„Die Zeiten für Innovation sind nicht so schlecht“

Der Innovations-Experte Hariolf Grupp fordert mehr Investition in Forschung – der Staat müsse eine Initialfunktion übernehmen

taz: Herr Grupp, was bezeichnet ein Experte wie Sie als Innovation?

Hariolf Grupp: Wir definieren jede Einführung von neuen Produkten oder Dienstleistungen auf dem Markt, also unter kommerziellen Bedingungen, als Innovation.

Hat die Politik die gleiche Vorstellung von Innovation wie die Wissenschaft?

Ich erlebe schon häufig, dass der Begriff sehr floskelhaft als Chiffre für Modernität oder Zukunftsorientierung verwendet wird. Aber es gibt immer mehr Politiker, die wissen, worum es geht.

Politiker nehmen immer wieder die Zahl der Patente als Innovationsbarometer. Ist das der richtige Indikator?

Nein. Patente zeigen die technische Entwicklung als Vorläufer der Innovation an. Das ist nicht hinreichend, um auch auf den wirtschaftlichen Nutzen zu schließen. Hier hilft eigentlich nur die Betrachtung der so genannten Hochtechnologie. Eine Frage ist etwa, wie sich in diesem Bereich Kennziffern wie Beschäftigten- und Produktionszahlen verändert haben.

So gesehen leben wir also nicht unbedingt in innovativen Zeiten?

So schlecht sind die Zeiten nicht. Aber wir müssen zur Kenntnis nehmen, dass wir seit der Wiedervereinigung in ein tiefes Tal gerutscht sind. Da müssen wir heraus. Es gibt einen langsamen Anstieg, aber die Rückschritte vom Anfang der 90er-Jahre sind noch nicht ausgeglichen.

Welches waren denn die innovativsten Zeiten in Deutschland?

Da müssen wir in die Zeit vor der Weimarer Republik zurückgehen. Doch die damaligen Verhältnisse sind mit den heutigen nicht vergleichbar. Mit der Gründung des Deutschen Reichs ist ein sehr großes einheitliches Wirtschaftsgebiet entstanden, auch sehr viele Hochschulen haben sich damals neu gegründet. Das hat einen unheimlichen Anstoß gegeben – bei der Wiedervereinigung ja leider nicht.

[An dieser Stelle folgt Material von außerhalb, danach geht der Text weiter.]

Lemma summary_counts segments :
  let s := summarizeMediaInputs segments in
  0 <= s.(images) /\ 0 <= s.(records) /\ Z.of_nat (length s.(inputs)) = s.(images) + s.(records).
Proof.
  unfold summarizeMediaInputs.
  assert (Hg : forall s0, 0 <= s0.(images) -> 0 <= s0.(records) ->
    Z.of_nat (length s0.(inputs)) = s0.(images) + s0.(records) ->
    let s := foldl add_media s0 segments in
    0 <= s.(images) /\ 0 <= s.(records) /\ Z.of_nat (length s.(inputs)) = s.(images) + s.(records)).
  { induction segments as [|segment rest IH]; intros s0 H1 H2 H3; [done|]. simpl. apply IH; unfold add_media;
      repeat case_bool_decide; cbn; rewrite ?length_app; cbn; lia. }
  by apply Hg.
Qed.

(** a batch that passes holds one to four images, or one voice message, with an address *)
Lemma validateBatch_ok segments :
  let s := summarizeMediaInputs segments in
  validateBatch s = Ok tt -> present s = true ->
  (1 <= s.(images) <= maxMediaImages /\ s.(records) = 0 \/ s.(images) = 0 /\ s.(records) = 1)
  /\ Forall (fun i => TrimSpace i.(Media_URL) <> "") s.(inputs).
Proof.
  intros s. destruct (summary_counts segments) as (Hi & Hr & _). fold s in Hi, Hr.
  unfold validateBatch, present. destruct (_ && _) eqn:E1; [done|].
  destruct (maxMediaImages <? images s) eqn:E2; [done|]. destruct (1 <? records s) eqn:E3; [done|].
  destruct (existsb _ _) eqn:E4; [done|]. intros _ Hp. apply Z.ltb_ge in E2, E3. split.
  - destruct (0 <? images s) eqn:Ei, (0 <? records s) eqn:Er; try done;
      rewrite ?Z.ltb_lt, ?Z.ltb_ge in *; lia.
  - apply Forall_forall. intros i Hin Ht. apply not_true_iff_false in E4. apply E4, existsb_exists.
    exists i. split; [by apply list_elem_of_In|by apply bool_decide_eq_true].
Qed.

Zyniker sagen, Krisenzeiten seien stets die besten Zeiten für Innovation.

Krisenzeiten sind nur dann innovative Zeiten, wenn man antizyklisch agiert, also sagt: Jetzt in der Krise müssen neue Dinge erfunden werden, um auch einen qualitativen Aufschwung der Wirtschaft zu erreichen. Oft passiert das aber nicht, weil in der Krise das Geld knapp ist.

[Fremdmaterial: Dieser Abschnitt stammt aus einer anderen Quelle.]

(* ===== verification/RuneFacts.v ===== *)
(** * UTF-8 (GoLib)

    Encoding followed by decoding, and the lengths of texts that are cut to a number of
    runes. *)
From S2P Require Import Prelude GoLib Types FairyTypes.
From stdpp Require Import strings list.
From Stdlib Require Import ZArith Lia.

Local Open Scope Z_scope.
Local Open Scope go_scope.

(** the Unicode scalar values *)
Definition scalar (r : Z) : Prop := 0 <= r <= 0x10FFFF /\ ~ (0xD800 <= r <= 0xDFFF).

(** decides the conditions that linear arithmetic settles *)
Ltac settle_ifs :=
  repeat match goal with
  | |- context [if ?b then _ else _] => first [replace b with true by lia | replace b with false by lia]
  | |- context [if ?x =? ?y then _ else _] => destruct (Z.eqb_spec x y)
  end.

Lemma split2 r n : 0 < n -> exists q m, r = n * q + m /\ 0 <= m < n /\ r / n = q /\ r mod n = m.
Proof. intros Hn. exists (r / n), (r mod n). pose proof (Z.mod_pos_bound r n Hn). pose proof (Z.div_mod r n). lia. Qed.

Lemma decode_encode r rest :
  scalar r -> decode_rune (encode_rune r ++ rest) = (r, length (encode_rune r)).
Proof.
  intros [Hr Hs]. unfold encode_rune.
  replace ((r <? 0) || (0x10FFFF <? r) || ((0xD800 <=? r) && (r <=? 0xDFFF))) with false by lia.
  cbv zeta. destruct (split2 r 64) as (q & m & E & Hm & -> & ->); [lia|].
  destruct (split2 q 64) as (q2 & m2 & E2 & Hm2 & Eq2 & ->); [lia|].
  destruct (split2 q2 64) as (q3 & m3 & E3 & Hm3 & Eq3 & Em3); [lia|].
  assert (E4 : r / 4096 = q2) by (symmetry; apply (Z.div_unique r 4096 q2 (64 * m2 + m)); lia).
  assert (E5 : r / 262144 = q3) by (symmetry; apply (Z.div_unique r 262144 q3 (4096 * m3 + 64 * m2 + m)); lia).
  assert (E6 : (r / 4096) mod 64 = m3) by (by rewrite E4).
  rewrite E6, E4, E5. clear E4 E5 E6 Eq2 Eq3 Em3.
  destruct (Z.ltb_spec r 0x80); [|destruct (Z.ltb_spec r 0x800); [|destruct (Z.ltb_spec r 0x10000)]];
    unfold decode_rune, GoLib.between, cont; cbn [app length]; cbv zeta; settle_ifs; f_equal; lia.
Qed.

(** ** Bytes *)

Definition byte (b : Z) : Prop := 0 <= b < 256.

Lemma bytes_range s : Forall byte (bytes s).
Proof.
  unfold bytes. apply Forall_fmap, Forall_forall. intros a _. unfold byte. cbn.
  pose proof (Ascii.N_ascii_bounded a). lia.
Qed.
Lemma bytes_of_bytes l : Forall byte l -> bytes (of_bytes l) = l.
Proof.
  intros Hl. unfold bytes, of_bytes. rewrite String.list_ascii_of_string_of_list_ascii.
  rewrite <-list_fmap_compose. rewrite <-(list_fmap_id l) at 2. apply list_fmap_ext. intros i b Hb. cbn.
  rewrite Forall_lookup in Hl. specialize (Hl i b Hb). unfold byte in Hl. rewrite Ascii.N_ascii_embedding; lia.
Qed.
Lemma of_bytes_bytes s : of_bytes (bytes s) = s.
Proof.
  unfold bytes, of_bytes. rewrite <-list_fmap_compose.
  rewrite <-(String.string_of_list_ascii_of_string s) at 2. f_equal.
  rewrite <-(list_fmap_id (String.list_ascii_of_string s)) at 2. apply list_fmap_ext. intros i a _. cbn.
  by rewrite N2Z.id, Ascii.ascii_N_embedding.
Qed.
Lemma bytes_app s1 s2 : bytes (s1 +:+ s2) = bytes s1 ++ bytes s2.
Proof. unfold bytes. rewrite <-fmap_app. f_equal. induction s1 as [|a s1 IH]; [done|]. exact (f_equal (cons a) IH). Qed.
Lemma of_bytes_app l1 l2 : of_bytes (l1 ++ l2) = of_bytes l1 +:+ of_bytes l2.
Proof.
  unfold of_bytes. rewrite fmap_app. generalize ((fun z => Ascii.ascii_of_N (Z.to_N z)) <$> l1). intros l.
  induction l as [|a l IH]; [done|]. exact (f_equal (String.String a) IH).
Qed.

(** ** Decoding *)

(** a step consumes a byte at least and gives a scalar value *)
Lemma decode_step b l : byte b ->
  scalar (decode_rune (b :: l)).1 /\ exists k, (decode_rune (b :: l)).2 = S k.
Proof.
  intros Hb. unfold byte in Hb. unfold decode_rune, GoLib.between, cont, scalar. cbv zeta.
  repeat (case_match; try (cbn; split; [lia|by eexists])); cbn; split; try (by eexists);
    repeat match goal with E : _ && _ = true |- _ => apply andb_true_iff in E as [? ?] end; lia.
Qed.

Lemma encode_length r : (1 <= length (encode_rune r) <= 4)%nat.
Proof. unfold encode_rune. cbv zeta. repeat case_match; cbn; lia. Qed.
Lemma encode_range r : scalar r -> Forall byte (encode_rune r).
Proof.
  intros [Hr Hs]. unfold encode_rune. cbv zeta. settle_ifs.
  repeat case_match; repeat constructor; Z.to_euclidean_division_equations; lia.
Qed.

Lemma decode_runes_encode l fuel :
  Forall scalar l -> (length (l ≫= encode_rune) <= fuel)%nat -> decode_runes fuel (l ≫= encode_rune) = l.
Proof.
  intros Hl. revert fuel. induction Hl as [|r l Hr Hl IH]; intros fuel Hf; [by destruct fuel|].
  cbn [mbind list_bind] in *. rewrite length_app in Hf. pose proof (encode_length r) as He.
  destruct fuel as [|fuel]; [lia|]. pose proof (decode_encode r (l ≫= encode_rune) Hr) as Hd.
  assert (Hc : exists b e, encode_rune r = b :: e) by (destruct (encode_rune r) as [|b e]; [cbn in He; lia|by exists b, e]).
  destruct Hc as (b & e & Ee). rewrite Ee in *. cbn [app decode_runes] in *. rewrite Hd. f_equal.
  change (b :: e ++ (l ≫= encode_rune)) with ((b :: e) ++ (l ≫= encode_rune)). rewrite drop_app_length.
  apply IH. cbn in Hf. lia.
Qed.
(** string(runes) is read back *)
Lemma runes_of_runes l : Forall scalar l -> runes (of_runes l) = l.
Proof.
  intros Hl. unfold runes, of_runes. rewrite bytes_of_bytes.
  - by apply decode_runes_encode.
  - induction Hl as [|r l Hr Hl IH]; [constructor|]. cbn. apply Forall_app. split; [by apply encode_range|done].
Qed.

Lemma decode_runes_scalar fuel l : Forall byte l -> Forall scalar (decode_runes fuel l).
Proof.
  revert l. induction fuel as [|fuel IH]; intros l Hl; [constructor|]. destruct l as [|b l]; [constructor|].
  pose proof (decode_step b l (Forall_inv Hl)) as [Hs _]. cbn [decode_runes].
  destruct (decode_rune (b :: l)) as [r n]. constructor; [done|]. apply IH. by apply Forall_drop.
Qed.
Lemma runes_scalar s : Forall scalar (runes s).
Proof. apply decode_runes_scalar, bytes_range. Qed.

Lemma decode_runes_fuel fuel l :
  Forall byte l -> (length l <= fuel)%nat -> decode_runes fuel l = decode_runes (length l) l.
Proof.
  revert l. induction fuel as [fuel IH] using lt_wf_ind; intros l Hl Hf.
  destruct l as [|b l]; [by destruct fuel|]. destruct fuel as [|fuel]; [cbn in Hf; lia|].
  destruct (decode_step b l (Forall_inv Hl)) as [_ [k Hk]]. cbn [length decode_runes].
  destruct (decode_rune (b :: l)) as [r n]. cbn in Hk. subst n. f_equal. cbn [drop].
  assert (Hd : Forall byte (drop k l)) by (apply Forall_drop; by inversion Hl).
  assert (length (drop k l) <= length l)%nat by (rewrite length_drop; lia). cbn in Hf.
  rewrite (IH fuel), (IH (length l)); [done|lia|done|lia|lia|done|lia].
Qed.

(** an ASCII text before another is decoded on its own *)
Definition ascii (s : string) : Prop := Forall (fun b => 0 <= b < 128) (bytes s).
Lemma runes_ascii_app p s : ascii p -> runes (p +:+ s) = bytes p ++ runes s.
Proof.
  intros Hp. unfold runes. rewrite bytes_app. unfold ascii in Hp. pose proof (bytes_range s) as Hs.
  induction Hp as [|b l Hb Hl IH]; [done|]. cbn [app length decode_runes].
  replace (decode_rune _) with (b, 1%nat) by (unfold decode_rune; by replace (b <? 0x80) with true by lia).
  exact (f_equal (cons b) IH).
Qed.
Lemma of_runes_ascii_app p l : ascii p -> of_runes (bytes p ++ l) = p +:+ of_runes l.
Proof.
  intros Hp. unfold of_runes. rewrite bind_app, of_bytes_app. f_equal.
  rewrite <-(of_bytes_bytes p) at 2. f_equal. unfold ascii in Hp. clear -Hp.
  induction Hp as [|b l Hb Hl IH]; [done|]. cbn [mbind list_bind]. rewrite IH. unfold encode_rune. cbv zeta.
  settle_ifs. done.
Qed.
Lemma append_assoc s1 s2 s3 : s1 +:+ s2 +:+ s3 = (s1 +:+ s2) +:+ s3.
Proof. induction s1 as [|a s1 IH]; [done|]. exact (f_equal (String.String a) IH). Qed.
Lemma HasPrefix_app p s : HasPrefix (p +:+ s) p = true.
Proof.
  unfold HasPrefix. induction p as [|a p IH]; [by destruct s|].
  change ((if Ascii.ascii_dec a a then String.prefix p (p +:+ s) else false) = true).
  by destruct (Ascii.ascii_dec a a).
Qed.

(** ** Texts cut to a number of runes *)

Lemma runes_limit s n : 0 <= n ->
  runes (limitRunes s n)
  = if Z.of_nat (length (runes s)) <=? n then runes s else take (Z.to_nat n) (runes s) ++ [46; 46; 46].
Proof.
  intros Hn. unfold limitRunes. cbv zeta. destruct (_ <=? n); [done|].
  change "..." with (of_runes [46; 46; 46]). unfold of_runes. rewrite <-of_bytes_app, <-bind_app.
  apply runes_of_runes, Forall_app. split; [apply Forall_take, runes_scalar|].
  repeat constructor; unfold scalar; lia.
Qed.
Lemma limit_length s n : 0 <= n -> Z.of_nat (length (runes (limitRunes s n))) <= n + 3.
Proof.
  intros Hn. rewrite runes_limit by done. destruct (Z.leb_spec (Z.of_nat (length (runes s))) n); [lia|].
  rewrite length_app, length_take. cbn. lia.
Qed.
Lemma limit_prefix p s n : ascii p -> slen p <= n -> HasPrefix (limitRunes (p +:+ s) n) p = true.
Proof.
  intros Hp Hn. unfold limitRunes. cbv zeta. rewrite runes_ascii_app by done.
  destruct (_ <=? n); [apply HasPrefix_app|].
  assert (Hl : length (bytes p) = String.length p).
  { unfold bytes. rewrite length_fmap. clear. induction p; cbn; congruence. }
  unfold slen in Hn. rewrite take_app_ge by lia. rewrite of_runes_ascii_app by done.
  rewrite <-append_assoc. apply HasPrefix_app.
Qed.

(** ** Identifiers *)

Definition id_byte (b : Z) : bool := label_character ["-"; "_"] b.
Lemma hex_digit_bytes z : 0 <= z < 16 -> exists b, bytes (hex_digit z) = [b] /\ id_byte b = true /\ 0 <= b < 128.
Proof.
  intros Hz. assert (Hall : forallb (fun z => match bytes (hex_digit z) with [b] => id_byte b && (0 <=? b) && (b <? 128) | _ => false end)
    (seqZ 0 16) = true) by (vm_compute; reflexivity).
  rewrite forallb_forall in Hall. specialize (Hall z). rewrite <-list_elem_of_In, elem_of_seqZ in Hall.
  specialize (Hall ltac:(lia)). destruct (bytes (hex_digit z)) as [|b [|]]; [done| |done]. exists b.
  apply andb_true_iff in Hall as [[Hi Hlo]%andb_true_iff Hhi]. apply Z.leb_le in Hlo. apply Z.ltb_lt in Hhi. done.
Qed.
Lemma hex_bytes l : Forall byte l ->
  let s := foldr (fun b acc => hex_digit (b / 16) +:+ hex_digit (b mod 16) +:+ acc) "" l in
  Forall (fun b => id_byte b = true /\ 0 <= b < 128) (bytes s) /\ length (bytes s) = (2 * length l)%nat.
Proof.
  induction 1 as [|b l Hb Hl [IH1 IH2]]; [by repeat constructor|]. cbn [foldr]. unfold byte in Hb. rewrite !bytes_app.
  destruct (hex_digit_bytes (b / 16)) as (x & -> & ?); [split; [apply Z.div_pos; lia|apply Z.div_lt_upper_bound; lia]|].
  destruct (hex_digit_bytes (b mod 16)) as (y & -> & ?); [apply Z.mod_pos_bound; lia|].
  split; [do 2 (constructor; [done|]); exact IH1|]. cbn in *. lia.
Qed.
Lemma length_bytes s : length (bytes s) = String.length s.
Proof. unfold bytes. rewrite length_fmap. induction s; cbn; congruence. Qed.

Lemma runes_ascii p : ascii p -> runes p = bytes p.
Proof.
  intros Hp. pose proof (runes_ascii_app p "" Hp) as E. change (runes "") with (@nil Z) in E. rewrite app_nil_r in E.
  rewrite <-E. f_equal. clear. induction p as [|a p IH]; [done|]. exact (f_equal (String.String a) IH).
Qed.

(** the identifiers of newRuntimeID pass their validator *)
Lemma runtime_id_valid draw prefix id :
  newRuntimeID (Some draw) prefix = Ok id -> slen prefix + 1 + 2 * slen draw <= 80 ->
  forallb id_byte (bytes prefix) = true -> ascii prefix ->
  validRuntimeID id = true.
Proof.
  unfold newRuntimeID. intros [= <-] Hl Hp Ha. destruct (hex_bytes (bytes draw) (bytes_range draw)) as [H1 H2].
  change (foldr _ _ (bytes draw)) with (EncodeToString draw) in *. set (e := EncodeToString draw) in *.
  assert (Hb : bytes (prefix +:+ "_" +:+ e) = bytes prefix ++ 95 :: bytes e) by (by rewrite !bytes_app).
  unfold validRuntimeID.
  assert (He : bool_decide (prefix +:+ "_" +:+ e = "") = false) by (apply bool_decide_eq_false; by destruct prefix).
  rewrite He. assert (Hs : (80 <? slen (prefix +:+ "_" +:+ e)) = false).
  { apply Z.ltb_ge. unfold slen. rewrite <-length_bytes, Hb, length_app. cbn [length]. rewrite H2, !length_bytes. unfold slen in Hl. lia. }
  rewrite Hs. cbn [orb].
  assert (Hascii : ascii (prefix +:+ "_" +:+ e)).
  { unfold ascii. rewrite Hb. apply Forall_app. split; [exact Ha|]. constructor; [lia|].
    eapply Forall_impl; [exact H1|]. by intros b [_ ?]. }
  rewrite (runes_ascii _ Hascii), Hb. change (forallb id_byte (bytes prefix ++ 95 :: bytes e) = true).
  rewrite forallb_app, Hp. cbn [forallb andb]. apply forallb_forall. intros b Hin%list_elem_of_In.
  rewrite Forall_forall in H1. by destruct (H1 b Hin).
Qed.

Ist Innovation in der Krise jemals gelungen?

Wenn, dann während der ersten Ölpreiskrise von 1972. Damals haben sich die Rohstoffe massiv verteuert. Es kam zur ersten großen Massenarbeitslosigkeit in Westdeutschland. Aber damals haben es alle Industrieländer geschafft, beherzt und schnell umzusteuern. Auch Deutschland hat 1974 mit dem Solarförderprogramm in andere Technologien investiert.

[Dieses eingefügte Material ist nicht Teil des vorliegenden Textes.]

(* ===== verification/FairyStats.v ===== *)
(** * Reading the trace store (fairy/trace_store.go RuntimeStats, fairy/trace_decision.go)

    The counters of the administration page and the decision chains are rebuilt from the
    payloads that Append wrote; a row that does not validate makes the whole reading
    fail. *)
From S2P Require Import Prelude GoLib Types MemoryState Float64 FairyTypes FairyTrace.
From stdpp Require Import gmap strings list.
From Stdlib Require Import ZArith SpecFloat.

Local Open Scope Z_scope.
Local Open Scope go_scope.

(** ** Decoding payloads *)

(** a field of a struct: absent or null is the zero value, another type an error *)
Definition read_str (m : gmap string json) (k : string) : option string :=
  match m !! k with
  | None | Some JNull => Some "" | Some (JStr s) => Some s | Some _ => None
  end.
Definition read_int (m : gmap string json) (k : string) : option Z :=
  match m !! k with
  | None | Some JNull => Some 0
  | Some (JNum n) => let z := num_trunc n in if num_eqb n (num_of_Z z) then Some z else None
  | Some _ => None
  end.
Definition read_bool (m : gmap string json) (k : string) : option bool :=
  match m !! k with
  | None | Some JNull => Some false | Some (JBool b) => Some b | Some _ => None
  end.

Record traceRuntimeStatsPayload := mkPayload {
  payload_Status : string; payload_QueueDepth : Z; payload_Pending : Z; payload_TaskID : string;
  payload_ProviderID : string; payload_ModelID : string; payload_Attempt : Z;
  payload_DurationMS : Z; payload_InputTokens : Z; payload_OutputTokens : Z;
  payload_CostMicroUSD : Z; payload_FailureCode : string; payload_Fallback : bool;
  payload_Repair : bool; payload_Step : Z; payload_ToolName : string; payload_ToolRisk : string;
  payload_ToolPolicy : string; payload_ToolStatus : string; payload_ToolResultBytes : Z;
  payload_GateAction : string; payload_GateReason : string }.
#[export] Instance eta_traceRuntimeStatsPayload : Eta traceRuntimeStatsPayload := fun r => mkPayload
    r.(payload_Status) r.(payload_QueueDepth) r.(payload_Pending) r.(payload_TaskID)
    r.(payload_ProviderID) r.(payload_ModelID) r.(payload_Attempt) r.(payload_DurationMS)
    r.(payload_InputTokens) r.(payload_OutputTokens) r.(payload_CostMicroUSD)
    r.(payload_FailureCode) r.(payload_Fallback) r.(payload_Repair) r.(payload_Step)
    r.(payload_ToolName) r.(payload_ToolRisk) r.(payload_ToolPolicy) r.(payload_ToolStatus)
    r.(payload_ToolResultBytes) r.(payload_GateAction) r.(payload_GateReason).

Definition decode_stats_payload (m : gmap string json) : option traceRuntimeStatsPayload :=
  status ← read_str m "status"; queue ← read_int m "queue_depth"; pending ← read_int m "pending";
  task ← read_str m "gen_ai.operation.name"; provider ← read_str m "gen_ai.provider.name";
  model ← read_str m "gen_ai.request.model"; attempt ← read_int m "fairy.model.attempt";
  duration ← read_int m "fairy.duration_ms"; input ← read_int m "gen_ai.usage.input_tokens";
  output ← read_int m "gen_ai.usage.output_tokens"; cost ← read_int m "fairy.cost_microusd";
  failure ← read_str m "error.type"; fallback ← read_bool m "fairy.model.fallback";
  repair ← read_bool m "fairy.model.repair"; step ← read_int m "fairy.step";
  tool ← read_str m "gen_ai.tool.name"; risk ← read_str m "fairy.tool.risk";
  policy ← read_str m "fairy.tool.policy"; tool_status ← read_str m "fairy.tool.status";
  bytes ← read_int m "fairy.tool.result_bytes"; action ← read_str m "fairy.gate.action";
  reason ← read_str m "fairy.gate.reason";
  Some (mkPayload status queue pending task provider model attempt duration input output cost
          failure fallback repair step tool risk policy tool_status bytes action reason).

Und was soll man heute tun, um Innovationen zu fördern?

Wir können nachweisen, dass immer dann, wenn die öffentliche Hand Geld für Forschungsförderung bereitstellt, das an gewerbliche Einrichtungen fließt, wiederum Mittel ausgelöst werden. Für jeden Euro aus staatlicher gibt es mindestens einen Euro aus privater Hand. Der Grund ist simpel: Wenn ein Unternehmen für ein Produkt Chancen sieht, dann macht es auch allein weiter.

Warum forscht es denn nicht einfach von Anfang an allein?

Aufsichtsräte denken heutzutage nicht langfristig genug. Die wollen hohe Gewinne in sehr kurzer Zeit. Da kommen Sie mit Zukunftsprojekten schlecht durch.

Also ganz konkret: Förderung der Drittmittelforschung?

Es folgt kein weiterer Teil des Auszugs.